А нечто большее, чем стихотворение, бывает еще реже. Но это стихотворение защищает нечто действительно реальное — исторического субъекта, которого необходимо понимать как исторического, потому что он должен бороться за самого себя, знает об этом и борется, а потом искусство должно все это отбросить назад, причем всегда к самому себе, представ как отражение реальности, отвешивающей человеку пощечину. В результате остаешься ты и твоя неразрывная связь с некой ценностью, лежащей по ту сторону явленного мира, но полностью погруженной в этот мир. Мировоззрение, пропитывающее мир, субъективность и одновременно никогда не утихающий порыв к объективности, постижение смехотворности германо-штадлеров этого мира, знание об исходящей от них опасности и при этом способность лишь насмехаться над ними, являя собой пародию на все хамбахские надежды, пока язык не втоптали в мостовую: «А к черному с красным и золотым, / К твоему трехцветному стягу / Старогерманский сброд у меня / Отшиб еще в буршестве тягу», — сетовал Гейне. И до последнего времени не было никакого сомнения в том, что они укокошили бы его, если бы добрались. А кое-кто наверняка с удовольствием сделал бы это и сейчас, наверстывая упущенное. Но в их сторону мне и смотреть-то не хочется. Пока не хочется, но бдительности я не теряю. Иначе нельзя. Я знаю, и не только я, что надеяться особенно не на что. Только на незаметное глазу деклассирование всех тех, кто живет искусством. А молчание позволяет с легкостью забыть обо всем. Но я говорю сейчас здесь, а завтра буду говорить там, роняя слова на бумагу, причем зачастую говорить бумажно, и то, что я говорю, работает для чего-то такого, чего я не знаю. Ну и славно. Смехотворно. Еще лучше!

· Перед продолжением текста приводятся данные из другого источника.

(** The image holds the samples of the rows above [y0] and of the columns
    of row [y0] before [x0]. *)
Definition decoded_upto (buff : bytes) (k y0 x0 : nat) (img : image) : Prop :=
  has_size k k img /\
  length (pixels img) = (k * k)%nat /\
  forall x y, (x < k)%nat -> (y < y0 \/ (y = y0 /\ x < x0))%nat ->
    pixels img !! (y * k + x)%nat = Some (sample buff k x y).

(** The state in which [run] enters its loop: one transfer, submitted. *)
Definition run_start (s : CapImgN) : CapImgN :=
  alloc_urb 1 (set_urb_remain 0 (set_trans_l [] s)).

(** The specification's reading of the pipelining policy, for a state of
    the session: at most 31 reads outstanding in a frame, at most 1 while
    waiting for BEGIN. *)
Definition reads_throttled (s : CapImgN) : Prop :=
  (state s = MSG_BEGIN -> outstanding s <= 31) /\
  (state s = MSG_END -> outstanding s <= 1).

(** The specification's reading of the timeout: when the call fails with a
    timeout, no read is counted or outstanding any more. *)
Definition timeout_after_drain (width height depth : nat) (n timeout_ms : Z)
    (tr : list poll) : Prop :=
  forall s e,
    cap_imgn width height depth n timeout_ms tr = (s, Raised (TimeoutAfter e)) ->
    urb_remain s = 0 /\ outstanding s = 0.

(** A capture of one frame of a one-pixel image as the transport can play
    it: the first read returns the BEGIN buffer; the loop then fills the
    pipeline to 31 reads; the read of transfer 0 returns the two bytes of
    the image and the two of the footer, that of transfer 1 the END buffer
    with status OK and counter 7; within the next second the 29 other
    reads and the read of transfer 0 time out with nothing read; the loop
    then turns idle until three seconds have passed. *)
Definition script_one_frame : list poll :=
  [ mk_poll 0 [(0%nat, [x02; x80])];
    mk_poll 0 [(0%nat, [x00; x00; x00; x00]);
               (1%nat, end_buffer STATUS_OK 7 [])];
    mk_poll 1 (map (fun i => (i, [])) (0%nat :: seq 2 29));
    mk_poll 3 [] ].

(** A whole frame of a one-pixel image delivered to the one read of the
    session during a single [handleEventsTimeout], with the given status
    and counter 7; the next turn delivers the completion of that read. *)
Definition script_single_read (status : Z) : list poll :=
  [ mk_poll 0 [(0%nat, [x02; x80]);
               (0%nat, [x00; x00; x00; x00]);
               (0%nat, end_buffer status 7 [])];
    mk_poll 0 [(0%nat, [])] ].

(** ** Statements about the state machine as a whole *)

(** [handle_buff] called on each buffer of a list in turn, as the callbacks
    of a running session call it; the first exception ends the sequence. *)
Fixpoint handle_buffs (buffs : list bytes) : M unit :=
  match buffs with
  | [] => ret tt
  | buff :: buffs' => (handle_buff buff ;; handle_buffs buffs')%M
  end.
(** ** A whole run *)

(** X10. One run of the program on any body content, with a transport that
    reads the pipe to its end: the handler logs "match", and the main
    goroutine logs the request it sends, then the status "200 OK", the
    confirmation as the body of the response and "Finished", and closes the
    body of the response; when instead the connection fails under the
    response, the failure of [client.Do] is fatal: it is logged and the
    process exits with status 1, with no "Finished" line. *)
Theorem main_run_round_trip (rt : Runtime) (seen announced : Header)
    (content : string) :
  range_ok rt ->
  len_string content <= GoInt.maxInt ->
  let n := len_string content in
  let sent :=
    [MLog ClientPreparing;
     MLog (ClientSending n {[ trailerHeaderName := [strconv.Itoa n] ]});
     MGoProducer; MDo (clientRequest content)] in
  List.filter is_check (main_run rt seen announced content).1
  = [Log (ServerTrailerLength n); Log ServerMatch] /\
  (main_run rt seen announced content).2
  = sent ++ match write_error rt with
            | None =>
                [MLog (ClientStatus "200 OK");
                 MLog (ClientResponseBody (bytes_of_string confirmation));
                 MLog ClientFinished; MResponseBodyClosed]
            | Some err => [MLog (ClientSendFailed err); MExit 1]
            end.
Proof.
  intros Hrt Hlen n sent. subst n sent. unfold main_run. cbn [fst snd].
  rewrite bodyProducer_ReadsToEnd.
  set (r := exchange seen announced (clientRequest content) _).
  assert (Hread : read_result r = (bytes_of_string content, None)) by reflexivity.
  split.
  - rewrite (handle_checks rt r Hrt), Hread. cbn [snd].
    assert (Hdecl : declared (received_trailer r)
                    = Some (strconv.Itoa (len (bytes_of_string content)))).
    { unfold declared, received_trailer, mergeSetHeader. subst r.
      cbn [exchange Body_ wire_trailer Trailer io.Read io.done io.werr io.rerr
           io.readCloseError].
      rewrite clientRequest_Trailer.
      by rewrite (lookup_union_Some_l _ _ _ _ (lookup_singleton_eq _ _)). }
    rewrite Hdecl. unfold parse_events. subst r.
    cbn [exchange Body_ unread io.delivered].
    rewrite len_bytes_of_string, Atoi_Itoa by (unfold len_string in *; lia).
    unfold verify. by rewrite Z.eqb_refl.
  - unfold main_client. rewrite clientRequest_Trailer, len_bytes_of_string.
    f_equal. destruct (write_error rt) as [err |] eqn:Hw; [reflexivity |].
    pose proof (handle_response rt r) as Hresp.
    unfold response, server_response in Hresp. rewrite Hread, Hw in Hresp.
    cbn [snd] in Hresp. injection Hresp as Hst Hwr.
    unfold reply. cbn beta. fold r. rewrite Hst, Hwr.
    reflexivity.
Qed.

Lemma main_run_round_trip_witness :
  (main_run rt0 ∅ ∅ requestBodyContent).2
  = [MLog ClientPreparing;
     MLog (ClientSending 5 {[ trailerHeaderName := ["5"] ]});
     MGoProducer; MDo (clientRequest requestBodyContent);
     MLog (ClientStatus "200 OK");
     MLog (ClientResponseBody (bytes_of_string confirmation));
     MLog ClientFinished; MResponseBodyClosed].
Proof.
  destruct (main_run_round_trip rt0 ∅ ∅ requestBodyContent) as [_ H].
  - split; intros m; reflexivity.
  - vm_compute. discriminate.
  - exact H.
Defined.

И все же я пытаюсь собрать и спрессовать воедино все и вся, чтобы что-то сказать, ибо собственная жизнь имеет смысл только тогда, когда она связана с жизнью других. Тот, кто хочет ощущать себя самостоятельным, никогда не должен мнить себя превосходящим другого, пусть даже тот, другой, мнит себя выше. А превосходство не может строиться на вещах. Но не может оно строиться и на самовозвышении «людей духа» у Томаса Бернхарда, утверждающих духовное благородство, которым они не обладают, и влияние, которого они не имеют, хотя их достаточно часто вводили в заблуждение, — порой для этого даже использовались кучи дерьма, — что, мол, они этим влиянием обладают, и вот именно тогда его у них было меньше всего, хотя на ухо им убедительно нашептывали, что оно у них все же есть, это влияние, вкупе с властью, до которой их в любом случае никогда не допускали. Власть всегда в руках у других. Ну, им и карты в руки.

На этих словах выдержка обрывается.